Stored data:

################

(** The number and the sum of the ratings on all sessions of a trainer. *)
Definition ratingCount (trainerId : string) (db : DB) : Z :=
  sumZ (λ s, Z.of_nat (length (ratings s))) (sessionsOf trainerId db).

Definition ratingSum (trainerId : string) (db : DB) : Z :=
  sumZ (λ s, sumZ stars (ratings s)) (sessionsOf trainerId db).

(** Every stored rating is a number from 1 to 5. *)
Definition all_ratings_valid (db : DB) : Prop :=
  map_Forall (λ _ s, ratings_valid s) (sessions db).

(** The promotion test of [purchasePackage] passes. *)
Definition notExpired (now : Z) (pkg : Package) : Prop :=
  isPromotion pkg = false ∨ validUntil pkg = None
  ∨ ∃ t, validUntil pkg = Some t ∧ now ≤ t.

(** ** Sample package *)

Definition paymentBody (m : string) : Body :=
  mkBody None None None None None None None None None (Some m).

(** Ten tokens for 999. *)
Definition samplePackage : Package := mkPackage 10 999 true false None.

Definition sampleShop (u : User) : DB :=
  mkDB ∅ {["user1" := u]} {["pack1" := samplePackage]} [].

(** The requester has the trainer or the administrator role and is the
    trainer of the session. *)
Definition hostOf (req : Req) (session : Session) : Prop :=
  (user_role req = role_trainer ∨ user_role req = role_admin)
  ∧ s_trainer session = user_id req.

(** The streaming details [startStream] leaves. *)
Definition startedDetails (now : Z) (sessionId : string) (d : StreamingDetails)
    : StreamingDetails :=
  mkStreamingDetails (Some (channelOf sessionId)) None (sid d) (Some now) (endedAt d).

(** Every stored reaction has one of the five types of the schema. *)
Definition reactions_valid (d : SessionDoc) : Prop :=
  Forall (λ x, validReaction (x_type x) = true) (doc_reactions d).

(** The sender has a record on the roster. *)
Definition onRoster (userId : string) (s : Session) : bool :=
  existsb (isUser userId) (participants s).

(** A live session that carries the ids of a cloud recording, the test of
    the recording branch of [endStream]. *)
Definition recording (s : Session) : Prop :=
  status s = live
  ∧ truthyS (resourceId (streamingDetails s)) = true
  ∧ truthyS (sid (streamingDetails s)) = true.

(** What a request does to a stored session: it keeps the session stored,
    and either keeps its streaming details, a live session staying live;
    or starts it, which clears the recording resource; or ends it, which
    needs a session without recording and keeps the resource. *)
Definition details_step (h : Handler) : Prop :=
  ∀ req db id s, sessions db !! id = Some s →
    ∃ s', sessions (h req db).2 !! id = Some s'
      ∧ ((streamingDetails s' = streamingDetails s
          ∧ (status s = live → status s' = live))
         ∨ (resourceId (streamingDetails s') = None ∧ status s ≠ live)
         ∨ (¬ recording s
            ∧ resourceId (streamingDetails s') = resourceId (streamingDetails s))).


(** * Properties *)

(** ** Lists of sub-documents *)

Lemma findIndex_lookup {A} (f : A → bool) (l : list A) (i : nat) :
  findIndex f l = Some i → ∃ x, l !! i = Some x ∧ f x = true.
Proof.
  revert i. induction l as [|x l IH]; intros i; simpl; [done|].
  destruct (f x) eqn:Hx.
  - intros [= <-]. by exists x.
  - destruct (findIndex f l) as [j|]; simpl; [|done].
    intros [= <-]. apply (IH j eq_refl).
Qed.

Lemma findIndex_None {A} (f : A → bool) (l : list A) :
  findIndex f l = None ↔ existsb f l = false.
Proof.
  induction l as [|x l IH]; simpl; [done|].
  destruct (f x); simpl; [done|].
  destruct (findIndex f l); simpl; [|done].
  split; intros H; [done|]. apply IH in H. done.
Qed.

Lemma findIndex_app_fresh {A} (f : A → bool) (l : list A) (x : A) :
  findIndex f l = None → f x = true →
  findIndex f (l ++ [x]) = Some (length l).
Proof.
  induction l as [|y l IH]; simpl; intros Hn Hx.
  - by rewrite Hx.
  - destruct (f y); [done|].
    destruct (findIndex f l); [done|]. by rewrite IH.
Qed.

################

▶ _Work task_: Please write out each entry shown above exactly as given.

▶ _Task solution_:
(** The number and the sum of the ratings on all sessions of a trainer. *)
Definition ratingCount (trainerId : string) (db : DB) : Z :=
  sumZ (λ s, Z.of_nat (length (ratings s))) (sessionsOf trainerId db).

Definition ratingSum (trainerId : string) (db : DB) : Z :=
  sumZ (λ s, sumZ stars (ratings s)) (sessionsOf trainerId db).

(** Every stored rating is a number from 1 to 5. *)
Definition all_ratings_valid (db : DB) : Prop :=
  map_Forall (λ _ s, ratings_valid s) (sessions db).

(** The promotion test of [purchasePackage] passes. *)
Definition notExpired (now : Z) (pkg : Package) : Prop :=
  isPromotion pkg = false ∨ validUntil pkg = None
  ∨ ∃ t, validUntil pkg = Some t ∧ now ≤ t.

(** ** Sample package *)

Definition paymentBody (m : string) : Body :=
  mkBody None None None None None None None None None (Some m).

(** Ten tokens for 999. *)
Definition samplePackage : Package := mkPackage 10 999 true false None.

Definition sampleShop (u : User) : DB :=
  mkDB ∅ {["user1" := u]} {["pack1" := samplePackage]} [].

(** The requester has the trainer or the administrator role and is the
    trainer of the session. *)
Definition hostOf (req : Req) (session : Session) : Prop :=
  (user_role req = role_trainer ∨ user_role req = role_admin)
  ∧ s_trainer session = user_id req.

(** The streaming details [startStream] leaves. *)
Definition startedDetails (now : Z) (sessionId : string) (d : StreamingDetails)
    : StreamingDetails :=
  mkStreamingDetails (Some (channelOf sessionId)) None (sid d) (Some now) (endedAt d).

(** Every stored reaction has one of the five types of the schema. *)
Definition reactions_valid (d : SessionDoc) : Prop :=
  Forall (λ x, validReaction (x_type x) = true) (doc_reactions d).

(** The sender has a record on the roster. *)
Definition onRoster (userId : string) (s : Session) : bool :=
  existsb (isUser userId) (participants s).

(** A live session that carries the ids of a cloud recording, the test of
    the recording branch of [endStream]. *)
Definition recording (s : Session) : Prop :=
  status s = live
  ∧ truthyS (resourceId (streamingDetails s)) = true
  ∧ truthyS (sid (streamingDetails s)) = true.

(** What a request does to a stored session: it keeps the session stored,
    and either keeps its streaming details, a live session staying live;
    or starts it, which clears the recording resource; or ends it, which
    needs a session without recording and keeps the resource. *)
Definition details_step (h : Handler) : Prop :=
  ∀ req db id s, sessions db !! id = Some s →
    ∃ s', sessions (h req db).2 !! id = Some s'
      ∧ ((streamingDetails s' = streamingDetails s
          ∧ (status s = live → status s' = live))
         ∨ (resourceId (streamingDetails s') = None ∧ status s ≠ live)
         ∨ (¬ recording s
            ∧ resourceId (streamingDetails s') = resourceId (streamingDetails s))).


(** * Properties *)

(** ** Lists of sub-documents *)

Lemma findIndex_lookup {A} (f : A → bool) (l : list A) (i : nat) :
  findIndex f l = Some i → ∃ x, l !! i = Some x ∧ f x = true.
Proof.
  revert i. induction l as [|x l IH]; intros i; simpl; [done|].
  destruct (f x) eqn:Hx.
  - intros [= <-]. by exists x.
  - destruct (findIndex f l) as [j|]; simpl; [|done].
    intros [= <-]. apply (IH j eq_refl).
Qed.

Lemma findIndex_None {A} (f : A → bool) (l : list A) :
  findIndex f l = None ↔ existsb f l = false.
Proof.
  induction l as [|x l IH]; simpl; [done|].
  destruct (f x); simpl; [done|].
  destruct (findIndex f l); simpl; [|done].
  split; intros H; [done|]. apply IH in H. done.
Qed.

Lemma findIndex_app_fresh {A} (f : A → bool) (l : list A) (x : A) :
  findIndex f l = None → f x = true →
  findIndex f (l ++ [x]) = Some (length l).
Proof.
  induction l as [|y l IH]; simpl; intros Hn Hx.
  - by rewrite Hx.
  - destruct (f y); [done|].
    destruct (findIndex f l); [done|]. by rewrite IH.
Qed.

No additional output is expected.